1 Unità Operativa Complessa Cattedra di Chirurgia Vascolare Policlinico “G. Martino”, Università di Messina Messina, Italia
2 Dipartimento di Chirurgia Vascolare Centro Universitario Nord Ospedale Nord Marsiglia, Francia
The objective of this systematic review of the literature is to evaluate whether a laparoscopic operation can be performed on patients with occlusive or abdominal aortic aneurysm as a minimally invasive and durable alternative. For this purpose, the literature was reviewed and laparoscopic surgery results were compared with those of conventional and endovascular surgery. All series were included, even when containing also one case. Operative and clamping times, mortality and morbidity and hospital stay were evaluated. Thirty-five studies were identified about conventional (4), minilaparotomy (4), endovascular (4), total (12) and video-assisted (11) laparoscopic surgery. Operative and clamping times were shorter for video-assisted procedures than total-laparoscopic procedures. The mortality rate ranged from 3% to 4.5% for conventional surgery, from 0% to 3% for endovascular surgery, from 0% to 6% for total-laparoscopic surgery and from 0% to 4.2% for video-assisted laparoscopic surgery.
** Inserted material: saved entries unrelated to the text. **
(** [MarkDone] and [MarkError] *)
Definition mark_with (status : string) (id : Z) (message : string) : M TaskDB unit :=
  now ← now_;
  executionDAO.Update id (λ e, mkExec (e_ID e) (e_VendorType e) (e_VendorID e) status message
    (e_Trigger e) (e_ExtraAttrs e) (e_StartTime e) now (Some now) (e_Revision e)).
Definition MarkDone : Z → string → M TaskDB unit := mark_with SuccessStatus.
Definition MarkError : Z → string → M TaskDB unit := mark_with ErrorStatus.

(** The loop of [Stop]: failures are logged, the last task's error is returned. *)
Fixpoint stop_all (ids : list Z) (err : option error) : M TaskDB unit :=
  match ids with
  | [] => match err with Some e => fail e | None => mret tt end
  | id :: ids =>
      r ← try (task_Stop id);
      stop_all ids (match r with Ok _ => None | Err e => Some e end)
  end.

Definition Stop (id : Z) : M TaskDB unit :=
  execution ← executionDAO.Get id;
  ts ← taskDAO.List_by (λ t, t_ExecutionID t = id);
  match ts with
  | [] =>
      if Final (e_Status execution) then mret tt
      else
        now ← now_;
        executionDAO.Update id (λ e, mkExec (e_ID e) (e_VendorType e) (e_VendorID e) StoppedStatus
          (e_StatusMessage e) (e_Trigger e) (e_ExtraAttrs e) (e_StartTime e) now (Some now)
          (e_Revision execution + 1))
  | _ => stop_all (map t_ID ts) None
  end.

(** [StopAndWait]: stop, then poll until the status is final; [polls] rounds fit
    before the timer fires, and [env] is what happens between two of them. *)
Fixpoint wait_final (polls : nat) (env : M TaskDB unit) (id : Z) : M TaskDB unit :=
  match polls with
  | O => fail ErrTimeOut
  | S polls =>
      execution ← executionDAO.Get id;
      if Final (e_Status execution) then mret tt
      else _ ← try env; wait_final polls env id
  end.

Definition StopAndWait (polls : nat) (env : M TaskDB unit) (id : Z) : M TaskDB unit :=
  _ ← Stop id;
  wait_final polls env id.

Fixpoint delete_tasks (id : Z) (ts : list Task) : M TaskDB unit :=
  match ts with
  | [] => mret tt
  | t :: ts =>
      if negb (Final (t_Status t))
      then fail (WithCode (New ("the execution " +:+ pretty id
             +:+ " has tasks that aren't in final status, stop the tasks first")) PreconditionCode)
      else
        r ← try (taskDAO.Delete (t_ID t));
        match r with
        | Ok _ => delete_tasks id ts
        | Err e => if IsNotFoundErr e then delete_tasks id ts else fail e
        end
  end.

Definition Delete (id : Z) : M TaskDB unit :=
  ts ← taskDAO.List_by (λ t, t_ExecutionID t = id);
  _ ← delete_tasks id ts;
  executionDAO.Delete id.

Fixpoint delete_execs (ids : list Z) : M TaskDB unit :=
  match ids with
  | [] => mret tt
  | id :: ids =>
      r ← try (Delete id);
      match r with
      | Ok _ => delete_execs ids
      | Err e => if IsNotFoundErr e then delete_execs ids else fail e
      end
  end.

Definition vendor_execs (vendorType : string) (vendorID : Z) (d : TaskDB) : list Execution :=
  filter (λ e, e_VendorType e = vendorType ∧ e_VendorID e = vendorID) ((map_to_list (execs d)).*2).

Definition DeleteByVendor (vendorType : string) (vendorID : Z) : M TaskDB unit :=
  es ← (_ ← FromContext; query (λ d, Ok (vendor_execs vendorType vendorID d)));
  if bool_decide (Forall (λ e, Final (e_Status e) = true) es)
  then delete_execs (map e_ID es)
  else fail (WithCode (New "contains executions that aren't in final status, stop the execution first")
               PreconditionCode).

(** *** The sweeper *)

(** Newest first. *)
Definition newer (a b : Execution) : Prop := e_StartTime b <= e_StartTime a.
#[export] Instance newer_dec : RelDecision newer.
Proof. intros a b. unfold newer. apply _. Defined.

(** One page of a query: [limit] and [offset]. *)
Definition page {A} (size number : nat) (l : list A) : list A :=
  take size (drop (size * (number - 1)) l).

Definition candidates (vendorType : string) (vendorID : Z) (maxStart : option Z) (d : TaskDB)
    : list Execution :=
  merge_sort newer (filter (λ e, e_StartTime e <= default (e_StartTime e) maxStart)
    (vendor_execs vendorType vendorID d)).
A variable morbidity was described for all techniques, with a higher incidence in total-laparoscopic surgery. Mean hospital stay was similar for laparoscopic surgery procedures. The learning curve of a surgical team performing laparoscopic surgery improves the results. Laparoscopic abdominal aortic surgery is feasible and may offer good postoperative recovery with excellent mid-term patency. Shorter hospital stay and simple mid-term follow-up allow more comfort for the patient and probably monetary savings for the community. A steep learning curve is needed. For these reasons laparoscopic video-assisted technique can be considered a third means of treating severe occlusive and aortic aneurysm, but only new instruments for performing aortoprosthetic anastomoses can diffuse the total laparoscopic technique as a routine approach.